▸ What the task requires
Copy every line from the records below that carries the word "Hold".

▸ Exercise input

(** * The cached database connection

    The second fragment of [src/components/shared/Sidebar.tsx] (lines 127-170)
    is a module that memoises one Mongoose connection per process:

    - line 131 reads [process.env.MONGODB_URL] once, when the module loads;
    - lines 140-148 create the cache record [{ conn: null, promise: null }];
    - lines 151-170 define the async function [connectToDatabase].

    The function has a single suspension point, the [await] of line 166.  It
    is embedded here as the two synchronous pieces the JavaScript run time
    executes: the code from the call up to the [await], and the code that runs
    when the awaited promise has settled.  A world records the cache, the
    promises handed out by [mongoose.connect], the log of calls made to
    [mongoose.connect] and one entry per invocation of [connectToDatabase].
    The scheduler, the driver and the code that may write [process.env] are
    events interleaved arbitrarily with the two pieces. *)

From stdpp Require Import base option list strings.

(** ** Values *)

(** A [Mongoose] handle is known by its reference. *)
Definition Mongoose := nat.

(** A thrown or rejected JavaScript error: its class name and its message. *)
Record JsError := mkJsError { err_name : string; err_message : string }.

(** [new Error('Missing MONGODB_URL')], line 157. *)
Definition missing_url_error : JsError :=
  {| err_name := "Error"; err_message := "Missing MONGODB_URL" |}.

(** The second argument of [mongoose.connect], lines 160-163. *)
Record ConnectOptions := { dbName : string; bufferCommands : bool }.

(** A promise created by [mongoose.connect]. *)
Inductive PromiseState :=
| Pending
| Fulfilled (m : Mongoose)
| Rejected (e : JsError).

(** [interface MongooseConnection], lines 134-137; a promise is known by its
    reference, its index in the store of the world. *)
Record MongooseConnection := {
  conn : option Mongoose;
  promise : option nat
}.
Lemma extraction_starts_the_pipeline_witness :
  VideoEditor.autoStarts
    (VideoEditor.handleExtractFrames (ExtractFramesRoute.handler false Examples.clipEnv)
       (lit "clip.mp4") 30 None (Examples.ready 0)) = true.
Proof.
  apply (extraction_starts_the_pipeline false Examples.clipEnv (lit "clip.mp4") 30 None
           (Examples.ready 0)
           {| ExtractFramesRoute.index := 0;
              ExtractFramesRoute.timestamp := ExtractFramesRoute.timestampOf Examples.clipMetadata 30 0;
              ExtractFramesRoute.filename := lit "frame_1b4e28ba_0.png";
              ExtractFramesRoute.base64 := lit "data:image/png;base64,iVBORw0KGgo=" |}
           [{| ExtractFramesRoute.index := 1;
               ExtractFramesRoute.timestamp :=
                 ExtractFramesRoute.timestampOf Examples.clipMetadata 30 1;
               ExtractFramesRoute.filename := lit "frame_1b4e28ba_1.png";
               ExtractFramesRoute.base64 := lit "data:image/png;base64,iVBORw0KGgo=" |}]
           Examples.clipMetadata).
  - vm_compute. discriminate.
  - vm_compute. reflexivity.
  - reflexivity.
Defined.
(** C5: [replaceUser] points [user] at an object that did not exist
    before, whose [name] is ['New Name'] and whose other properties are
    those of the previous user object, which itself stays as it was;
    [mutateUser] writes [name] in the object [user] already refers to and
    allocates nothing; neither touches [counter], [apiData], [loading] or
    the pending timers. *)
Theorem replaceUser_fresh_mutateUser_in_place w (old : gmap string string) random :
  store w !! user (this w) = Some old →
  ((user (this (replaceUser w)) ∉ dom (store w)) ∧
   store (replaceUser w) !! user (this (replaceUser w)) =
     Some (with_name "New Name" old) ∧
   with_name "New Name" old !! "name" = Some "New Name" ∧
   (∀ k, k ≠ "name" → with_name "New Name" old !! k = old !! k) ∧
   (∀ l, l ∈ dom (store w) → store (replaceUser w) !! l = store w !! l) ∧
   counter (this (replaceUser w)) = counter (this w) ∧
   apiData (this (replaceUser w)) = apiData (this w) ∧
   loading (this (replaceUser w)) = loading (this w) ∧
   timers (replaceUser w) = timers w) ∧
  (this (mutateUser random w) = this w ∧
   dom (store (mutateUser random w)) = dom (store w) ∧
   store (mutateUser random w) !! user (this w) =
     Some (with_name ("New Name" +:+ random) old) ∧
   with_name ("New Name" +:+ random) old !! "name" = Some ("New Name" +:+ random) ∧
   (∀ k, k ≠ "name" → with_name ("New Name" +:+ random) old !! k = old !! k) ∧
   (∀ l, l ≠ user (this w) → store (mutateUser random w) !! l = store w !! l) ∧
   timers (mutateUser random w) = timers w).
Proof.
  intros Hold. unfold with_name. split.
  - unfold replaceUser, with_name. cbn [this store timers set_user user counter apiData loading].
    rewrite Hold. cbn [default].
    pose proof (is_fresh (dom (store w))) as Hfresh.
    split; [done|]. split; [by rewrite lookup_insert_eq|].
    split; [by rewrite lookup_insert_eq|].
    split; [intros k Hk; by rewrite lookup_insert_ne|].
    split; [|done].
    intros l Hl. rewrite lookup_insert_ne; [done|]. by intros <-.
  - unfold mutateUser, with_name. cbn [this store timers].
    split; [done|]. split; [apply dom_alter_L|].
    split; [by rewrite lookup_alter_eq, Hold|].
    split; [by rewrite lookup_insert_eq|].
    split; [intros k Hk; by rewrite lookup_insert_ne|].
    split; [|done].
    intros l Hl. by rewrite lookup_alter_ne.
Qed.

▸ Reply to the task
  intros Hold. unfold with_name. split.
    rewrite Hold. cbn [default].
    split; [by rewrite lookup_alter_eq, Hold|].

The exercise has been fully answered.